--- YOUR OBJECTIVE ---
Go through the material below and state how many lines include "mkStringCmd", giving the number only.

◆ ◆ ◆

(** * smartproxy, redis/command.go: commands, their replies and the RESP formatters

    A shallow embedding of the command family of [redis/command.go]: the
    embedded [baseCmd], the fifteen command structs that implement [Cmder],
    their [reset], [parseReply] and [Reply] methods, and the [Format*]
    functions that re-encode a stored value as RESP bytes.

    Go values are modelled as follows.
    - [string] is [string] (a sequence of bytes, [len] is [String.length]);
      [[]byte] is [list byte]; a nil slice is the empty list, which is how
      [len], [range] and [append] treat it.
    - [int], [int64] and [time.Duration] are [Z]; the one multiplication of
      the file wraps at 64 bits ([wrap64]).
    - [float64] is the IEEE value as [SpecFloat.spec_float].
    - [interface{}] is the inductive [iface], one constructor per dynamic
      type that occurs in the file, [INil] for the nil interface and
      [IOther] for a value of any further type.
    - a nilable [error] is [option error]; a nilable [*time.Duration] is
      [option Z].
    - a method with a pointer receiver is a function from the receiver's
      state to its new state; a call that may panic returns [result]. *)

From Stdlib Require Import ZArith String Ascii List DecimalString Strings.Byte Lia.
From Stdlib Require Floats.SpecFloat.
From stdpp Require Import gmap strings list.

Local Open Scope Z_scope.

(** ** Strings, bytes and [bytes.Buffer] *)

Definition bytes : Type := list byte.

(** The two bytes written as [\r\n] in the Go string literals. *)
Definition CRLF : string :=
  String (ascii_of_nat 13) (String (ascii_of_nat 10) EmptyString).

(** The conversion [[]byte(s)]. *)
Definition bytes_of (s : string) : bytes := list_byte_of_string s.

(** [len(s)] of a string, as a Go [int]. *)
Definition len (s : string) : Z := Z.of_nat (String.length s).

(** [bytes.Buffer], by its contents. *)
Definition Buffer : Type := list byte.
Definition Buffer_zero : Buffer := [].
Definition WriteByte (c : byte) (b : Buffer) : Buffer := b ++ [c].
Definition WriteString (s : string) (b : Buffer) : Buffer := b ++ bytes_of s.
Definition Bytes (b : Buffer) : bytes := b.

(** ** Integers *)

(** Two's complement wrap-around of a 64-bit signed result. *)
Definition wrap64 (z : Z) : Z := (z + 2 ^ 63) mod 2 ^ 64 - 2 ^ 63.

(** [time.Millisecond], in nanoseconds. *)
Definition Millisecond : Z := 1000000.

(** Modelled from the spec: [formatInt] (the repository's helper behind
    [FormatInt], not part of command.go) renders a signed 64-bit integer in
    decimal, a leading [-] for negatives, as the frame [:42\r\n] for 42
    requires. *)
Definition formatInt (i : Z) : string := NilZero.string_of_int (Z.to_int i).

(** Modelled from the spec: [util.Itoa] (package smartproxy/util, not part of
    command.go) renders an [int] in decimal; it writes the byte counts and
    element counts of the frames. *)
Definition Itoa (i : Z) : string := NilZero.string_of_int (Z.to_int i).

(** ** Floats *)

Abbreviation float64 := SpecFloat.spec_float.

(** The float64 constant [1.5]: 3 * 2^51 * 2^-52. *)
Definition float_1_5 : float64 := SpecFloat.S754_finite false 6755399441055744 (-52).

(** ** Errors *)

(** Modelled from the spec: the sentinel [Nil] lives in error.go, which is
    not part of command.go. An [error] value is observed here in two ways
    only: by identity ([err == Nil]) and by its message ([err.Error()]); the
    sentinel's message is the text the [Reply] methods compare against,
    [redis: nil]. Every other error value is represented by its message; such
    a value is never identical to [Nil], whatever its message. *)
Inductive error : Type :=
| Nil : error
| errorString (s : string) : error.

Definition Error (e : error) : string :=
  match e with
  | Nil => "redis: nil"
  | errorString s => s
  end.

#[global] Instance error_eq_dec : EqDecision error.
Proof. solve_decision. Defined.

(** [fmt.Errorf(format)] with a constant format and the message it yields. *)
Definition Errorf (msg : string) : error := errorString msg.

(** ** Decoded data *)

(** Modelled from the spec: the sorted-set member and score pair [Z] is
    declared outside command.go; named [ZPair] here, [Z] being the integers. *)
Record ZPair : Type := mkZ { Score : float64; Member : string }.

Record ClusterSlotInfo : Type := mkClusterSlotInfo {
  Start : Z;
  End_ : Z;  (* the field [End] *)
  Addrs : list string
}.

(** [interface{}]: a value together with its dynamic type. *)
#[local] Unset Elimination Schemes.
Inductive iface : Type :=
| INil : iface
| IInt (n : Z) : iface
| IInt64 (n : Z) : iface
| IString (s : string) : iface
| IFloat64 (f : float64) : iface
| IBool (b : bool) : iface
| IDuration (d : Z) : iface
| ISlice (l : list iface) : iface
| IStringSlice (l : list string) : iface
| IBoolSlice (l : list bool) : iface
| IStringStringMap (m : gmap string string) : iface
| IStringIntMap (m : gmap string Z) : iface
| IZSlice (l : list ZPair) : iface
| IClusterSlotInfoSlice (l : list ClusterSlotInfo) : iface
| IOther (T : string) : iface.
#[local] Set Elimination Schemes.

(** The outcome of evaluating an expression that may panic. *)
Inductive result (A : Type) : Type :=
| Ok (a : A) : result A
| Panic : result A.
Arguments Ok {A} a.
Arguments Panic {A}.

(** The single-value type assertions [v.(T)] of the file: they panic when the
    dynamic type of [v] is not [T], and so for the nil interface. *)
Definition assert_int64 (v : iface) : result Z :=
  match v with IInt64 n => Ok n | _ => Panic end.
Definition assert_string (v : iface) : result string :=
  match v with IString s => Ok s | _ => Panic end.
Definition assert_slice (v : iface) : result (list iface) :=
  match v with ISlice l => Ok l | _ => Panic end.
Definition assert_stringSlice (v : iface) : result (list string) :=
  match v with IStringSlice l => Ok l | _ => Panic end.
Definition assert_boolSlice (v : iface) : result (list bool) :=
  match v with IBoolSlice l => Ok l | _ => Panic end.
Definition assert_stringStringMap (v : iface) : result (gmap string string) :=
  match v with IStringStringMap m => Ok m | _ => Panic end.
Definition assert_stringIntMap (v : iface) : result (gmap string Z) :=
  match v with IStringIntMap m => Ok m | _ => Panic end.
Definition assert_zSlice (v : iface) : result (list ZPair) :=
  match v with IZSlice l => Ok l | _ => Panic end.
Definition assert_clusterSlotInfoSlice (v : iface) : result (list ClusterSlotInfo) :=
  match v with IClusterSlotInfoSlice l => Ok l | _ => Panic end.

(** The index expression [l[i]]: it panics out of range. *)
Definition index {A : Type} (l : list A) (i : Z) : result A :=
  if (0 <=? i) && (i <? Z.of_nat (length l)) then
    match l !! Z.to_nat i with
    | Some x => Ok x
    | None => Panic
    end
  else Panic.

(** ** baseCmd *)

Record baseCmd : Type := mkBaseCmd {
  _args : list string;
  err : option error;
  _clusterKeyPos : Z;
  _writeTimeout : option Z;
  _readTimeout : option Z
}.

(** The composite literal [baseCmd{_args: args, _clusterKeyPos: pos}]. *)
Definition baseCmd_lit (args : list string) (pos : Z) : baseCmd :=
  mkBaseCmd args None pos None None.

Definition baseCmd_Err (cmd : baseCmd) : option error :=
  match err cmd with
  | Some e => Some e
  | None => None
  end.

Definition baseCmd_args (cmd : baseCmd) : list string := _args cmd.

Definition baseCmd_readTimeout (cmd : baseCmd) : option Z := _readTimeout cmd.

Definition baseCmd_setReadTimeout (d : Z) (cmd : baseCmd) : baseCmd :=
  mkBaseCmd (_args cmd) (err cmd) (_clusterKeyPos cmd) (_writeTimeout cmd) (Some d).

Definition baseCmd_writeTimeout (cmd : baseCmd) : option Z := _writeTimeout cmd.

Definition baseCmd_clusterKey (cmd : baseCmd) : result string :=
  if (0 <? _clusterKeyPos cmd) && (_clusterKeyPos cmd <? Z.of_nat (length (_args cmd))) then
    index (_args cmd) (_clusterKeyPos cmd)
  else Ok ""%string.

Definition baseCmd_setWriteTimeout (d : Z) (cmd : baseCmd) : baseCmd :=
  mkBaseCmd (_args cmd) (err cmd) (_clusterKeyPos cmd) (Some d) (_readTimeout cmd).

(** The assignment [cmd.err = e] to the field of the embedded struct. *)
Definition with_err (e : option error) (cmd : baseCmd) : baseCmd :=
  mkBaseCmd (_args cmd) e (_clusterKeyPos cmd) (_writeTimeout cmd) (_readTimeout cmd).

Definition baseCmd_setErr (e : option error) (cmd : baseCmd) : baseCmd :=
  with_err e cmd.

(** ** The command structs *)

Record Cmd : Type := mkCmd { Cmd_base : baseCmd; Cmd_val : iface }.
Record SliceCmd : Type := mkSliceCmd { SliceCmd_base : baseCmd; SliceCmd_val : list iface }.
Record StatusCmd : Type := mkStatusCmd { StatusCmd_base : baseCmd; StatusCmd_val : string }.
Record IntCmd : Type := mkIntCmd { IntCmd_base : baseCmd; IntCmd_val : Z }.
Record DurationCmd : Type := mkDurationCmd {
  DurationCmd_base : baseCmd;
  DurationCmd_val : Z;
  precision : Z
}.
Record BoolCmd : Type := mkBoolCmd { BoolCmd_base : baseCmd; BoolCmd_val : bool }.
Record StringCmd : Type := mkStringCmd { StringCmd_base : baseCmd; StringCmd_val : string }.
Record FloatCmd : Type := mkFloatCmd { FloatCmd_base : baseCmd; FloatCmd_val : float64 }.
Record StringSliceCmd : Type :=
  mkStringSliceCmd { StringSliceCmd_base : baseCmd; StringSliceCmd_val : list string }.
Record BoolSliceCmd : Type :=
  mkBoolSliceCmd { BoolSliceCmd_base : baseCmd; BoolSliceCmd_val : list bool }.
Record StringStringMapCmd : Type :=
  mkStringStringMapCmd { StringStringMapCmd_base : baseCmd; StringStringMapCmd_val : gmap string string }.
Record StringIntMapCmd : Type :=
  mkStringIntMapCmd { StringIntMapCmd_base : baseCmd; StringIntMapCmd_val : gmap string Z }.
Record ZSliceCmd : Type := mkZSliceCmd { ZSliceCmd_base : baseCmd; ZSliceCmd_val : list ZPair }.
Record ScanCmd : Type := mkScanCmd { ScanCmd_base : baseCmd; cursor : Z; keys : list string }.
Record ClusterSlotCmd : Type :=
  mkClusterSlotCmd { ClusterSlotCmd_base : baseCmd; ClusterSlotCmd_val : list ClusterSlotInfo }.

(** The constructors. [NewCmd] and [newKeylessStatusCmd] leave the key
    position at its zero value; every other constructor sets it to 1. *)
Definition NewCmd (args : list string) : Cmd := mkCmd (baseCmd_lit args 0) INil.
Definition NewSliceCmd (args : list string) : SliceCmd := mkSliceCmd (baseCmd_lit args 1) [].
Definition NewStatusCmd (args : list string) : StatusCmd := mkStatusCmd (baseCmd_lit args 1) "".
Definition newKeylessStatusCmd (args : list string) : StatusCmd :=
  mkStatusCmd (baseCmd_lit args 0) "".
Definition NewIntCmd (args : list string) : IntCmd := mkIntCmd (baseCmd_lit args 1) 0.
Definition NewDurationCmd (precision : Z) (args : list string) : DurationCmd :=
  mkDurationCmd (baseCmd_lit args 1) 0 precision.
Definition NewBoolCmd (args : list string) : BoolCmd := mkBoolCmd (baseCmd_lit args 1) false.
Definition NewStringCmd (args : list string) : StringCmd := mkStringCmd (baseCmd_lit args 1) "".
Definition NewFloatCmd (args : list string) : FloatCmd :=
  mkFloatCmd (baseCmd_lit args 1) (SpecFloat.S754_zero false).
Definition NewStringSliceCmd (args : list string) : StringSliceCmd :=
  mkStringSliceCmd (baseCmd_lit args 1) [].
Definition NewBoolSliceCmd (args : list string) : BoolSliceCmd :=
  mkBoolSliceCmd (baseCmd_lit args 1) [].
Definition NewStringStringMapCmd (args : list string) : StringStringMapCmd :=
  mkStringStringMapCmd (baseCmd_lit args 1) ∅.
Definition NewStringIntMapCmd (args : list string) : StringIntMapCmd :=
  mkStringIntMapCmd (baseCmd_lit args 1) ∅.
Definition NewZSliceCmd (args : list string) : ZSliceCmd := mkZSliceCmd (baseCmd_lit args 1) [].
Definition NewScanCmd (args : list string) : ScanCmd := mkScanCmd (baseCmd_lit args 1) 0 [].
Definition NewClusterSlotCmd (args : list string) : ClusterSlotCmd :=
  mkClusterSlotCmd (baseCmd_lit args 1) [].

◆ ◆ ◆

--- EXERCISE RESPONSE ---
2